Your answer should be only the lines below from the one with "Module Form." to the one with "b :: rest =>", repeated exactly, ends included.

━━ Supplied records ━━

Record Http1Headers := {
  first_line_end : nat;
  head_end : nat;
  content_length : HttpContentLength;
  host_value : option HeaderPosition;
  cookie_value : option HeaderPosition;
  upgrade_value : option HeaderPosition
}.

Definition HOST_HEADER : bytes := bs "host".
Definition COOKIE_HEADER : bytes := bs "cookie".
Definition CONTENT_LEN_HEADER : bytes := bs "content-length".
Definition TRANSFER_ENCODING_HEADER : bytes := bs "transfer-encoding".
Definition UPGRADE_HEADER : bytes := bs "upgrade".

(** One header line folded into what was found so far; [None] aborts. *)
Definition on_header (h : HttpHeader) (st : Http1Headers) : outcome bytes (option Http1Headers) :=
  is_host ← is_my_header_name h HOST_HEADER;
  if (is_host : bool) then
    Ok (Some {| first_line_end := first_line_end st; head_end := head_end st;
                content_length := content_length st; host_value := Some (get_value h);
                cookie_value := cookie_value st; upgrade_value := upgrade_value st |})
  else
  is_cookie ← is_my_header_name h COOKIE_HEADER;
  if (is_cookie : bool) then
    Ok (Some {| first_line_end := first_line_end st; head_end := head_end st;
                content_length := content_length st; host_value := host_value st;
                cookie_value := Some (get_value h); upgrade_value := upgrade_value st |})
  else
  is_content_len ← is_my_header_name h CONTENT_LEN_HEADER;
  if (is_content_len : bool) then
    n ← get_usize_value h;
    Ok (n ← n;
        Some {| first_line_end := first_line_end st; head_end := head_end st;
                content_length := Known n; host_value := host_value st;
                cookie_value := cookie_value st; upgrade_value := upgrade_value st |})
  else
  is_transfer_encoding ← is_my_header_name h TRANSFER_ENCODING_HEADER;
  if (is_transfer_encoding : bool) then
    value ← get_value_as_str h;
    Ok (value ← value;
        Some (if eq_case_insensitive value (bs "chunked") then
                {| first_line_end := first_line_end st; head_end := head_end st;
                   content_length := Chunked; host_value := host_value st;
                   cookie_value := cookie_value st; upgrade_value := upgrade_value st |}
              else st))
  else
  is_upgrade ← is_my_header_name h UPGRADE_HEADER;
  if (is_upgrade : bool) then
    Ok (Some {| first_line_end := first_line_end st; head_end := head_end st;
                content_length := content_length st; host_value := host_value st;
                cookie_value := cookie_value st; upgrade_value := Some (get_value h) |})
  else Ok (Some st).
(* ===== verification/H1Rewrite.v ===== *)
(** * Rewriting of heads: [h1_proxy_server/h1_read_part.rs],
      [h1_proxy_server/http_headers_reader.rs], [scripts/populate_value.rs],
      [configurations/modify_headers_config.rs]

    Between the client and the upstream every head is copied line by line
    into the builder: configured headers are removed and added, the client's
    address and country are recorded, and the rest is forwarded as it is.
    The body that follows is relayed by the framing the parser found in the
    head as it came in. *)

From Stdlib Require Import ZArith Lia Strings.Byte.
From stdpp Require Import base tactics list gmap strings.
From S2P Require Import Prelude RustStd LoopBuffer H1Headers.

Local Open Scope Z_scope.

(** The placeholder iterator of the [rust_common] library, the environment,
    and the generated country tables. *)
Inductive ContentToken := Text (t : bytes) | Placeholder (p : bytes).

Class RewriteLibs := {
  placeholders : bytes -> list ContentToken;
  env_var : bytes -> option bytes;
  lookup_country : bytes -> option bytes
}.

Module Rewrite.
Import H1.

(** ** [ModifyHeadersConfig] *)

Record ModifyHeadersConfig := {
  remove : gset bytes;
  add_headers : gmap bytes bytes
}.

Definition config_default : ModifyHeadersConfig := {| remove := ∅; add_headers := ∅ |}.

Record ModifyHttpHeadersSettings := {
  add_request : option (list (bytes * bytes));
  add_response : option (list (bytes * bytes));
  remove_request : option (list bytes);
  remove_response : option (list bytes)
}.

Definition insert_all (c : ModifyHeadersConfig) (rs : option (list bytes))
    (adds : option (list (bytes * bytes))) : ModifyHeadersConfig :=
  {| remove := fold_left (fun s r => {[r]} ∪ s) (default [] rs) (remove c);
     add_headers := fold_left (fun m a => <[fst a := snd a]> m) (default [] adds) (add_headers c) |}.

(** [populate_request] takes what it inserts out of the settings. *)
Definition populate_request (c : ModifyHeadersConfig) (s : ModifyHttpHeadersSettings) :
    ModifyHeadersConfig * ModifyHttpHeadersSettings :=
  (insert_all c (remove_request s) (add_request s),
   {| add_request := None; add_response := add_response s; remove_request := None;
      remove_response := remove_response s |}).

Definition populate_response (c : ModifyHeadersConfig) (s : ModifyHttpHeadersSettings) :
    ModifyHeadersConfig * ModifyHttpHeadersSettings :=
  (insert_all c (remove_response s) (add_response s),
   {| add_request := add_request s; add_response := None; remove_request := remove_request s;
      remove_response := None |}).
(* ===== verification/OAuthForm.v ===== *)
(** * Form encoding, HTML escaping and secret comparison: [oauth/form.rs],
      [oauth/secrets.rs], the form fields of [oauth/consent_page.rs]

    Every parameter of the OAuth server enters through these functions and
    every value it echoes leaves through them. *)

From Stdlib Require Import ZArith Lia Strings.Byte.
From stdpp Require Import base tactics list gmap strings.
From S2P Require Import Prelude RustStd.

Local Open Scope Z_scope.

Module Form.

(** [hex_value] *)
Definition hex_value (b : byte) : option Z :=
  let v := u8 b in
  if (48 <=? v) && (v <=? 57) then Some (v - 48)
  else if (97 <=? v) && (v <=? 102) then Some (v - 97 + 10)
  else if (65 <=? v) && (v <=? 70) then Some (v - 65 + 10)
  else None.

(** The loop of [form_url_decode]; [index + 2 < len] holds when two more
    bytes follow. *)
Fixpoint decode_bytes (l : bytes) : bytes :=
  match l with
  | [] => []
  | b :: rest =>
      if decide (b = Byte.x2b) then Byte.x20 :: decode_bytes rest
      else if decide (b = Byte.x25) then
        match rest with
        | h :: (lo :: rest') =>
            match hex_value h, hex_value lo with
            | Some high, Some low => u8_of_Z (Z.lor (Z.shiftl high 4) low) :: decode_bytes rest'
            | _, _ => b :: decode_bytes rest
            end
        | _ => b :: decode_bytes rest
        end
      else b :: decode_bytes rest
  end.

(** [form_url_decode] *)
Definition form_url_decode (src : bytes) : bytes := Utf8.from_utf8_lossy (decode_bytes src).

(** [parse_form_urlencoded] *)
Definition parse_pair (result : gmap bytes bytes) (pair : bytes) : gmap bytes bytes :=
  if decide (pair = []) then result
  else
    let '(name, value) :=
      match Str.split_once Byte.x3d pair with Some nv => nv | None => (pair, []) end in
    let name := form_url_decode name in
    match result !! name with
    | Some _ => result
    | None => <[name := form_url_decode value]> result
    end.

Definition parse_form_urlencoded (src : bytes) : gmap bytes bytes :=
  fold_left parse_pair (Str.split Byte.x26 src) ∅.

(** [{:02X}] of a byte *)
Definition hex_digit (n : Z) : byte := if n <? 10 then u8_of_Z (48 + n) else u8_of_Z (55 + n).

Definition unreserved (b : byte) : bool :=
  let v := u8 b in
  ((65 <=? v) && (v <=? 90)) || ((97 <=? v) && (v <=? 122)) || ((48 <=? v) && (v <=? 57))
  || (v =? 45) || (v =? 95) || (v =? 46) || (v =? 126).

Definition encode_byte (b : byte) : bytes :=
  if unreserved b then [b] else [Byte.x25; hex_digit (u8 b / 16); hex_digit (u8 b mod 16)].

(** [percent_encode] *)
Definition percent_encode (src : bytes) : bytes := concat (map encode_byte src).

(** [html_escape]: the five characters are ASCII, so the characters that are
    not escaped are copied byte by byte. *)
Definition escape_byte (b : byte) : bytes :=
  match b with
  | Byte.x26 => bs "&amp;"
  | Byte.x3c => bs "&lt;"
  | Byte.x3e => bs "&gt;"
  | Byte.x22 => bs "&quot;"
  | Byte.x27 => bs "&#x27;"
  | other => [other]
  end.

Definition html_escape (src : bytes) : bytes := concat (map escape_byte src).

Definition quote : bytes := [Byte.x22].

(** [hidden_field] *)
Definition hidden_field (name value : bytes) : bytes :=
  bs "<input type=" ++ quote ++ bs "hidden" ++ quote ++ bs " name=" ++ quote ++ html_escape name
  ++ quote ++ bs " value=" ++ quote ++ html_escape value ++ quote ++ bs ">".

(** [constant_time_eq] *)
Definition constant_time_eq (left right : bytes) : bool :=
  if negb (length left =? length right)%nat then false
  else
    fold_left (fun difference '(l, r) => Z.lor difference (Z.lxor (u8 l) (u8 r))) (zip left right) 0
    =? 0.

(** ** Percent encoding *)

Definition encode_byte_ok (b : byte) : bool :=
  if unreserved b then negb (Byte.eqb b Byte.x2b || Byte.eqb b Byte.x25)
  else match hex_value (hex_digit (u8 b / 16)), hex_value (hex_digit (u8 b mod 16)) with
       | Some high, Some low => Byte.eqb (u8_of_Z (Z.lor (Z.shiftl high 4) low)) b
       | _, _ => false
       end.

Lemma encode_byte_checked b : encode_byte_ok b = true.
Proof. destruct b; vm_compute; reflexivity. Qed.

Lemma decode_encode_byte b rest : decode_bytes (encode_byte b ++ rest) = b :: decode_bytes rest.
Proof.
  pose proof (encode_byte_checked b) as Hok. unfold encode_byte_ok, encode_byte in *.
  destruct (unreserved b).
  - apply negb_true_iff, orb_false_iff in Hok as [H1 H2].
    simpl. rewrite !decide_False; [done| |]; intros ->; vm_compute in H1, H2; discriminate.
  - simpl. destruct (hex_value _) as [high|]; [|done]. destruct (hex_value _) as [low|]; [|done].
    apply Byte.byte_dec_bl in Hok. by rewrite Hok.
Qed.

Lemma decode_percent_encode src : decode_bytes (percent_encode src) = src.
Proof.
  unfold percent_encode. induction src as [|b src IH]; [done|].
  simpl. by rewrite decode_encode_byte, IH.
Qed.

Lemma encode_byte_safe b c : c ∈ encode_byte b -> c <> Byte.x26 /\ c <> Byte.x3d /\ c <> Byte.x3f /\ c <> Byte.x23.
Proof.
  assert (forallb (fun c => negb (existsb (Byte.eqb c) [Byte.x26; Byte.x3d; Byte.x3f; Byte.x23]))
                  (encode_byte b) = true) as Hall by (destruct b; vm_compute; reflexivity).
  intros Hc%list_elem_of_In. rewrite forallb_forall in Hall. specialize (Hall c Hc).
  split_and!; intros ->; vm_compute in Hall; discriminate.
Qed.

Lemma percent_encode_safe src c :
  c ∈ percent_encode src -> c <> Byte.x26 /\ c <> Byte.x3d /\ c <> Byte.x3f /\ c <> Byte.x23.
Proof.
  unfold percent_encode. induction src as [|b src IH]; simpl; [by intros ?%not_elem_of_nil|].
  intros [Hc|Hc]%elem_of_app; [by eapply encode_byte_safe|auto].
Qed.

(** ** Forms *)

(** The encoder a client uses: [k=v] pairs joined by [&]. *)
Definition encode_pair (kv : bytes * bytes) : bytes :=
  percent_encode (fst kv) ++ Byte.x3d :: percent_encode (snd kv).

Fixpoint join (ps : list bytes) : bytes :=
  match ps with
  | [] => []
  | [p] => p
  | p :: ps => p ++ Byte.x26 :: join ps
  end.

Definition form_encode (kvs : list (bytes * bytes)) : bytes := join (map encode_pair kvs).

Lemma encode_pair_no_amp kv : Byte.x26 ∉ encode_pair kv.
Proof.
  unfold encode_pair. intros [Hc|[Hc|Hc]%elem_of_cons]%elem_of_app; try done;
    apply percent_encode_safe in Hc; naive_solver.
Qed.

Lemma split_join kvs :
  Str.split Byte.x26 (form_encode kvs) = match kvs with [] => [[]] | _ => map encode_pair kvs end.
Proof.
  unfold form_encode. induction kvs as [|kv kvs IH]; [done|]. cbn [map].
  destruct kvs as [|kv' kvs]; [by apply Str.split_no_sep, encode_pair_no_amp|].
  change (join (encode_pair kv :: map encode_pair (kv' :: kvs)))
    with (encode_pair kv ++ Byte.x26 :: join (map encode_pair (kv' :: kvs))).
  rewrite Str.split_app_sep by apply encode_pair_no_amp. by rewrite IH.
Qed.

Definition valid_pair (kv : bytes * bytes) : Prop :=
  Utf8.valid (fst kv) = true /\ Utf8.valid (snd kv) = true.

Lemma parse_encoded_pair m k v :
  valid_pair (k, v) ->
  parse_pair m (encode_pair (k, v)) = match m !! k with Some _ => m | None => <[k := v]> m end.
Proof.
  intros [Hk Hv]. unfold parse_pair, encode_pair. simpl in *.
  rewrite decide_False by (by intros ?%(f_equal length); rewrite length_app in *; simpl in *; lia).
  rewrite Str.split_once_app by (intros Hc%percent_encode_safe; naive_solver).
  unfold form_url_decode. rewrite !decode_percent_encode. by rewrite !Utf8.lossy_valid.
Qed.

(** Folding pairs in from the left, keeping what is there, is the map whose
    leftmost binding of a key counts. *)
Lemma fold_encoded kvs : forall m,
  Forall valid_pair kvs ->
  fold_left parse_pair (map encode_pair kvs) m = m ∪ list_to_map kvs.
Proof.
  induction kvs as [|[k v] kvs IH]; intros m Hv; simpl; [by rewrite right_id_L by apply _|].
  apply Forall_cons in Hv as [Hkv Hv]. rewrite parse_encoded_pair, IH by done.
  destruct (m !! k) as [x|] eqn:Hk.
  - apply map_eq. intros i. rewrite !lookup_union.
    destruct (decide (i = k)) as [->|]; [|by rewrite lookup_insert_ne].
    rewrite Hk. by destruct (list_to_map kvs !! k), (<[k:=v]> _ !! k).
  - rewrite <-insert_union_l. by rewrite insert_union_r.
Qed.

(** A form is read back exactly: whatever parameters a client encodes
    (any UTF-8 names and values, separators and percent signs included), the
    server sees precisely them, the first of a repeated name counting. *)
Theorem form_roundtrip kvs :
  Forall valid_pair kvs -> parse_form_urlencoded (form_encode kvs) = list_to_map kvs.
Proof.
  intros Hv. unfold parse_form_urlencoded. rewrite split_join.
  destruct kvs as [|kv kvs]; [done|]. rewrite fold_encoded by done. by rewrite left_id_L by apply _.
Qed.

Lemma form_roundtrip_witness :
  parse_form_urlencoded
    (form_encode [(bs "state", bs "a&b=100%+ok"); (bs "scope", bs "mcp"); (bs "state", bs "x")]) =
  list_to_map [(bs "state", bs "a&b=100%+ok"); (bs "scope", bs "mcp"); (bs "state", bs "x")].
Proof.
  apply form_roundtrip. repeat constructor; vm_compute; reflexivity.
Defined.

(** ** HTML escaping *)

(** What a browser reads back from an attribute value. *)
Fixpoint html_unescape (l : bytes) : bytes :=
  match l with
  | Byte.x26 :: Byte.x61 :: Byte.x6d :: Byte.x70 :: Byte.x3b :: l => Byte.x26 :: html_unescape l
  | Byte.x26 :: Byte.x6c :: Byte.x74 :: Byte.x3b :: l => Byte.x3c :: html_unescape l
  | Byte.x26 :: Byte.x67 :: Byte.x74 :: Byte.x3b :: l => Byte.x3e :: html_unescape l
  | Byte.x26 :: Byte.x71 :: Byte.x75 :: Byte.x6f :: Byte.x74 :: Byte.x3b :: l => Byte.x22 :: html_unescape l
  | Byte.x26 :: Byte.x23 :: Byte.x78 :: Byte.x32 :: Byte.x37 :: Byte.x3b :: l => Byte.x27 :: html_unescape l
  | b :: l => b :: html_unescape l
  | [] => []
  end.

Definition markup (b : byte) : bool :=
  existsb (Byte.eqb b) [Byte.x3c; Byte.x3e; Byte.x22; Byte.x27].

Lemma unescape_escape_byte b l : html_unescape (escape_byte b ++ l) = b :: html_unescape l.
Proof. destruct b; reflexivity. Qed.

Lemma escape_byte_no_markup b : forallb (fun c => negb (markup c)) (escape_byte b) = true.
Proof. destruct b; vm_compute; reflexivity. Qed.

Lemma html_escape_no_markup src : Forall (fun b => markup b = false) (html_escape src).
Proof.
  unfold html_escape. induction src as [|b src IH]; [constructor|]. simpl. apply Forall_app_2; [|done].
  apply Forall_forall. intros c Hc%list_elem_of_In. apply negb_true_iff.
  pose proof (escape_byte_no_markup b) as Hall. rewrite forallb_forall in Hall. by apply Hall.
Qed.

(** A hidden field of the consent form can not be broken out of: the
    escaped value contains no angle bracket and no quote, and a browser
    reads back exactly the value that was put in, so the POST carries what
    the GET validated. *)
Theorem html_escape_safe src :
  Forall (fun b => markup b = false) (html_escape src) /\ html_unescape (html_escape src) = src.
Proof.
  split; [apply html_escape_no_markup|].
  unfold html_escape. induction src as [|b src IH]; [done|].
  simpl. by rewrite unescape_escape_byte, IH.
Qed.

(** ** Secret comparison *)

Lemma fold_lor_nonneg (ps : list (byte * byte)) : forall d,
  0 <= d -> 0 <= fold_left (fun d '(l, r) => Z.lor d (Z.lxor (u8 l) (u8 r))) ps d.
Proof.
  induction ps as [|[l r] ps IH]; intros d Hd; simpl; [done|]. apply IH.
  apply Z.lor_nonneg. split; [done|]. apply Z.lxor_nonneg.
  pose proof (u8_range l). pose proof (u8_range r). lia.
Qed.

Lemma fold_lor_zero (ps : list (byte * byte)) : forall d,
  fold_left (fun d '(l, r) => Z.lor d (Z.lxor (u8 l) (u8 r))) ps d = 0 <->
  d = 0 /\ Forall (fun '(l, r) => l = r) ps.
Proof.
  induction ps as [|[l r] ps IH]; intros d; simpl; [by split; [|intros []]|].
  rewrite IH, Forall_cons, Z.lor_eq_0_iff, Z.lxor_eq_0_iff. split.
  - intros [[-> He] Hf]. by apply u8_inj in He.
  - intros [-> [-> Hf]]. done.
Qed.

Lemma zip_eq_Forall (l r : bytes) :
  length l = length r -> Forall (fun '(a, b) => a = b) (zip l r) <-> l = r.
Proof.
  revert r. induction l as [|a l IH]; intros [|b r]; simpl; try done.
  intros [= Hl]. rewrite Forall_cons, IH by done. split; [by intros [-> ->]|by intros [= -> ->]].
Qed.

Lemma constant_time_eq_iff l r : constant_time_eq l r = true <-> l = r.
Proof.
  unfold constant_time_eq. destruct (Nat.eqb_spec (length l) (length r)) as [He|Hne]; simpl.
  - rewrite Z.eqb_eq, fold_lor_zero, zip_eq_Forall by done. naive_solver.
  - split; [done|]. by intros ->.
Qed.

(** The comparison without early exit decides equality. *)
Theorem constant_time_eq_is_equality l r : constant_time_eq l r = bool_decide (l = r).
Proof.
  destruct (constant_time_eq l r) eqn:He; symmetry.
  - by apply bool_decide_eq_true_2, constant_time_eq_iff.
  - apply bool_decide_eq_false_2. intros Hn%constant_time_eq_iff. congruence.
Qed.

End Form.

━━━

Answer to the exercise
Module Form.

(** [hex_value] *)
Definition hex_value (b : byte) : option Z :=
  let v := u8 b in
  if (48 <=? v) && (v <=? 57) then Some (v - 48)
  else if (97 <=? v) && (v <=? 102) then Some (v - 97 + 10)
  else if (65 <=? v) && (v <=? 70) then Some (v - 65 + 10)
  else None.

(** The loop of [form_url_decode]; [index + 2 < len] holds when two more
    bytes follow. *)
Fixpoint decode_bytes (l : bytes) : bytes :=
  match l with
  | [] => []
  | b :: rest =>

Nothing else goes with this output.